Work item ▸
Of the entries below, return exactly those lines that fall between the one containing "- by intros v g a Hg." and the one containing "Definition demo_walk (m", the two end lines included.

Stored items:

(** A committed node without properties; transaction 30 gives it an age, for
    which there is an index. *)
Definition imap_aged : index_map := ((i ← ix_make; ix_register (index_name s_age s_age) i) new_index_map).1.
Definition gdb_aged (n : nobj) : demo_gdb :=
  mk_gdb (table_of [n]) vec_new vec_new vec_new demo_dict1 [30] 30 [] (Some (mk_tx 30 [] [])) imap_aged.
Definition old_version : dirty_object node pitems :=
  mk_dirty true (mk_obj 0 10 30 20 (Some true) (person 0 UNKNOWN)) [] 1.
Definition new_version : dirty_object node pitems :=
  mk_dirty true (mk_obj 30 30 INF 20 (Some true) (person 0 UNKNOWN)) [mk_item 42 1 p_int] 2.
Definition changing : nobj :=
  mk_tobj (mk_obj 30 10 INF 20 (Some false) (person 0 UNKNOWN)) (Some [new_version; old_version]) 3.

Lemma update_adds_indexed_property_witness :
  vec_get (nodes_ (update_node no_date no_date 0 (0, Main) [(s_age, any_int 42)] []
                     (gdb_aged (old_obj (person 0 UNKNOWN) INF))).1) 0 = Some changing
  ∧ ∃ g', commit_dirty_node 0 30 0 (gdb_aged changing) = (g', Exn undefined_behaviour).
Proof.
  split; [vm_compute; reflexivity|].
  destruct (update_adds_indexed_property 0 (gdb_aged changing) 0 30 changing new_version old_version
    (commit_props 0 changing (node_properties_ (gdb_aged changing))).1 0 {[ 1 := s_age ]} 1 s_age
    [(s_age, Some (any_int 42))] 0%nat 0%nat) as (v' & E & _).
  - apply vec_ok_rd, table_of_ok.
  - vm_compute. reflexivity.
  - vm_compute. reflexivity.
  - vm_compute. reflexivity.
  - vm_compute. reflexivity.
  - exact demo_dict1_has.
  - reflexivity.
  - vm_compute. reflexivity.
  - constructor; [|constructor]. split; simpl; [by vm_compute|apply lookup_singleton_eq|vm_compute; reflexivity].
  - vm_compute. reflexivity.
  - vm_compute. auto.
  - eexists. exact E.
Defined.
(* ===== verification/ExprDemo.v ===== *)
(** * ExprDemo: expressions and operators on concrete data

    Expressions over the people of [QueryDemo], the node 0 with an age and the
    node 1 without; then pipelines of operators over tuples of numbers. *)

From Stdlib Require Import Ascii Sorting.Sorted.
From S2P Require Import Prelude VecSpec Chunk ChunkedVec VecIter Txn DictSpec IndexSpec StringPool Dict Literals Property PropertyList PropertyMap PropertyTable Demo GraphState GraphOps QueryCtx QResult Expr Qop QopJoins QopAggregates QopUpdates GraphFacts ExprFacts QopFacts QopJoinFacts BTreeTree IndexMap GraphDemo QueryDemo.

Definition no_regex (s re : str) : bool := false.
Notation demo_value := (value_of Z.eqb Z.ltb no_regex zero_item).

(** [$0.age + 1 > 41] with an unsigned one. *)
Definition age_expr : expr demo_gdb :=
  binary gt_predicate (PLUS (variable 0 s_age 1 ty_INT) (UInt64 1)) (Int 41).

Lemma interpret_expression_typed_witness :
  ∃ g', interpret_expression Z.eqb Z.ltb no_regex zero_item age_expr [qr_node (Some (0, Main))] gdb_people
        = (g', Val (qr_int 1)).
Proof.
  destruct (interpret_expression_typed Z.eqb Z.ltb no_regex zero_item gdb_people [qr_node (Some (0, Main))] age_expr)
    as (g' & E & _).
  - apply vec_ok_rd, table_of_ok.
  - apply vec_ok_rd, vec_new_ok.
  - simpl. split; [|done]. split; [|split; [done|split; [by left|by right; left]]].
    exists (qr_int 41). split; vm_compute; reflexivity.
  - exists g'. rewrite E. vm_compute. reflexivity.
Defined.

(** [1 == 1 || $0.age == 5] for the node without an age. *)
Lemma missing_property_spoils_or_witness :
  (∃ g', interpret_bool_expression Z.eqb Z.ltb no_regex zero_item
     (OR (EQ (Int 1) (Int 1)) (EQ (variable 0 s_age 1 ty_INT) (Int 5))) [qr_node (Some (1, Main))] gdb_people = (g', Val false))
  ∧ ∃ g', interpret_bool_expression Z.eqb Z.ltb no_regex zero_item
     (OR (EQ (variable 0 s_age 1 ty_INT) (Int 5)) (EQ (Int 1) (Int 1))) [qr_node (Some (1, Main))] gdb_people = (g', Val true).
Proof.
  apply (missing_property_spoils_or Z.eqb Z.ltb no_regex zero_item gdb_people [qr_node (Some (1, Main))]
    (EQ (Int 1) (Int 1)) 0 s_age 1 ty_INT 5 1).
  - apply vec_ok_rd, table_of_ok.
  - apply vec_ok_rd, vec_new_ok.
  - exists (1, Main), zero_item. split; [reflexivity|]. split; [discriminate|]. split; vm_compute; reflexivity.
  - done.
  - reflexivity.
Defined.

(** A library with one function that doubles its argument; [f($0.age + 1) == 84]
    becomes [2 == 84]. *)
Definition s_double : str := String.list_ascii_of_string "double".
Definition double_it : query_result → M demo_gdb query_result := λ v,
  match v with qr_int i => mret (qr_int (2 * i)) | _ => throw bad_get end.
Definition demo_udf1 (name : str) : res (query_result → M demo_gdb query_result) :=
  if bool_decide (name = s_double) then Val double_it else Exn undefined_behaviour.

Lemma prepare_forgets_variable_witness :
  prepare_expr demo_udf1 (λ _, Exn undefined_behaviour) no_date (λ _, []) 0
    (EQ (func_call [] s_double [PLUS (variable 0 s_age 1 ty_INT) (Int 1)] ty_INT None None) (Int 84)) gdb_people
  = (gdb_people, Val (EQ (Int 2) (Int 84)))
  ∧ demo_value gdb_people [qr_node (Some (0, Main))]
      (EQ (func_call [] s_double [PLUS (variable 0 s_age 1 ty_INT) (Int 1)] ty_INT (Some double_it) None) (Int 84))
    = Val (qr_int 1).
Proof.
  split; [|vm_compute; reflexivity].
  apply (prepare_forgets_variable demo_udf1 (λ _, Exn undefined_behaviour) no_date (λ _, []) 0 gdb_people gdb_people
    [] s_double double_it).
  - discriminate.
  - reflexivity.
  - reflexivity.
Defined.

(** ** Query operators on concrete tuples

    Pipelines over an empty graph; the tuples hold numbers. *)

Definition no_double (b : Z) : str := [].
Definition numbers (l : list Z) : qr_tuple := qr_int <$> l.
Notation st0 := (@nil qr_tuple, false).

(** Joining on the first element of both sides. *)
Definition first_var : var_ref := mk_var 0 UNKNOWN_CODE ty_INT.
Definition first_elem (v : qr_tuple) : query_result := from_option id qr_null (v !! 0%nat).
Definition demo_left : list qr_tuple := [numbers [1; 10]; numbers [2; 20]; numbers [3; 30]].
Definition demo_right : list qr_tuple := [numbers [2; 5]; numbers [1; 6]; numbers [2; 7]].
(** A hash function that tells even from odd. *)
Definition parity (v : query_result) : Z := match v with qr_int i => i mod 2 | _ => 0 end.

Lemma parity_respects v w : variant_eqb Z.eqb v w = true → parity v = parity w.
Proof.
  unfold variant_eqb, parity. intros (E%bool_decide_eq_true & H)%andb_prop. destruct v, w; try discriminate E; try done.
  simpl in H. apply bool_decide_eq_true in H. by subst.
Qed.

(** The person of age 41, joined with numbers by its age. *)
Definition age_var : var_ref := mk_var 0 1 ty_INT.
Definition demo_persons : list qr_tuple := [[qr_node (Some (0, Main))]; numbers [5; 50]].
Definition demo_ages : list qr_tuple := [numbers [41; 5]; numbers [5; 6]; numbers [41; 7]].

Lemma hash_join_is_nested_loop_witness :
  same_end (run_join (hash_join Z.eqb no_double zero_item parity first_var age_var true collect_result) demo_persons demo_ages
      (gdb_people, ((0, ∅), st0)))
    ((feed collect_result [numbers [41; 5] ++ [qr_node (Some (0, Main))]; numbers [41; 7] ++ [qr_node (Some (0, Main))];
                           numbers [5; 6; 5; 50]];; finish collect_result) (gdb_people, st0)).
Proof.
  assert (nested_loop (λ v w, variant_eqb Z.eqb (join_value no_double zero_item gdb_people age_var v)
                                (join_value no_double zero_item gdb_people first_var w)) demo_persons demo_ages
    = [numbers [41; 5] ++ [qr_node (Some (0, Main))]; numbers [41; 7] ++ [qr_node (Some (0, Main))]; numbers [5; 6; 5; 50]])
    as <- by (vm_compute; reflexivity).
  apply (hash_join_is_nested_loop Z.eqb no_double zero_item parity first_var age_var collect_result
    demo_persons demo_ages gdb_people st0).
  - exact parity_respects.
  - repeat (constructor; [eexists; vm_compute; reflexivity|]); constructor.
  - repeat (constructor; [eexists; vm_compute; reflexivity|]); constructor.
  - by intros v g a Hg.
Defined.

(** Sorting by a comparison function, and by the age of a person and then
    downwards by a number. *)
Definition by_first : sort_globals := mk_globals [] (Some (λ v w, match v, w with qr_int i :: _, qr_int j :: _ => bool_decide (i < j)
  | qr_int _ :: _, _ => true | _, _ => false end)).


Lemma built_join_starves_sort_witness :
  ∃ s, run_join (cross_join false (order_by Z.eqb Z.ltb by_first collect_result)) demo_left demo_right
      (empty_gdb, ((0, []), ([], st0))) = ((empty_gdb, s), Val tt)
    ∧ s.2.2 = ([], true).
Proof. apply (built_join_starves_sort Z.eqb Z.ltb by_first demo_left demo_right empty_gdb). Defined.

Definition demo_walk (m : gmap Z (list val_t)) : list Z := (map_to_list m).*1.
Lemma group_by_counts_witness :
  ∃ s ids, (feed (group_by no_double zero_item (λ _, 0) id id demo_walk [int_group] [count_expr] collect_result) (row <$> [7; 9; 7]);;
        finish (group_by no_double zero_item (λ _, 0) id id demo_walk [int_group] [count_expr] collect_result))
      (empty_gdb, (no_groups, st0)) = ((empty_gdb, s), Val tt)
    ∧ s.2 = (counted [7; 9; 7] <$> ids, true) ∧ ids ≡ₚ [9; 7].
Proof.
  apply (group_by_counts no_double zero_item (λ _, 0) id id demo_walk [7; 9; 7] empty_gdb).
  - intros m. reflexivity.
  - repeat constructor; done.
  - reflexivity.
Defined.
Lemma group_by_merges_keys_witness :
  ∃ s, (feed (group_by no_double zero_item (λ _, 0) id id demo_walk [int_group; second_group] [count_expr] collect_result)
          [[qr_int 8; qr_int 21]; [qr_int 6; qr_int 24]];;
        finish (group_by no_double zero_item (λ _, 0) id id demo_walk [int_group; second_group] [count_expr] collect_result))
      (empty_gdb, (no_groups, st0)) = ((empty_gdb, s), Val tt)
    ∧ s.2 = ([[qr_int 8; qr_int 21; qr_int 2]], true).
Proof. apply (group_by_merges_keys no_double zero_item (λ _, 0) id id demo_walk empty_gdb). intros m. reflexivity. Defined.

(** ** More behaviour *)

(** Different tuples with the same string are taken for duplicates. *)
Example distinct_drops_different :
  let o := distinct_tuples (λ _, []) no_double collect_result in
  (feed o [numbers [1; 12]; numbers [11; 2]] (empty_gdb, ([], st0))).1.2.2 = ([numbers [1; 12]], false).
Proof. vm_compute. reflexivity. Qed.

(** The greatest of negative doubles is the least positive normal double. *)
Definition minus_one : Z := 2 ^ 63 + 1023 * 2 ^ 52.
Definition max_expr : aggr_expr := mk_aggr f_max 0 [] UNKNOWN_CODE double_type.
Example max_of_negatives :
  let o := aggregate no_double zero_item [max_expr] collect_result in
  ((feed o [[qr_double minus_one]];; finish o) (empty_gdb, (init_aggregates [max_expr], st0))).1.2.2 = ([[qr_double double_min]], true).
Proof. vm_compute. reflexivity. Qed.

(** A sum of [uint64_t] is a null node. *)
Definition sum_expr : aggr_expr := mk_aggr f_sum 0 [] UNKNOWN_CODE uint64_type.
Example sum_of_uint64 :
  let o := aggregate no_double zero_item [sum_expr] collect_result in
  ((feed o [[qr_uint64 3]; [qr_uint64 4]];; finish o) (empty_gdb, (init_aggregates [sum_expr], st0))).1.2.2 = ([[no_result]], true).
Proof. vm_compute. reflexivity. Qed.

Your response ▸
  - by intros v g a Hg.
Defined.

(** Sorting by a comparison function, and by the age of a person and then
    downwards by a number. *)
Definition by_first : sort_globals := mk_globals [] (Some (λ v w, match v, w with qr_int i :: _, qr_int j :: _ => bool_decide (i < j)
  | qr_int _ :: _, _ => true | _, _ => false end)).


Lemma built_join_starves_sort_witness :
  ∃ s, run_join (cross_join false (order_by Z.eqb Z.ltb by_first collect_result)) demo_left demo_right
      (empty_gdb, ((0, []), ([], st0))) = ((empty_gdb, s), Val tt)
    ∧ s.2.2 = ([], true).
Proof. apply (built_join_starves_sort Z.eqb Z.ltb by_first demo_left demo_right empty_gdb). Defined.

Definition demo_walk (m : gmap Z (list val_t)) : list Z := (map_to_list m).*1.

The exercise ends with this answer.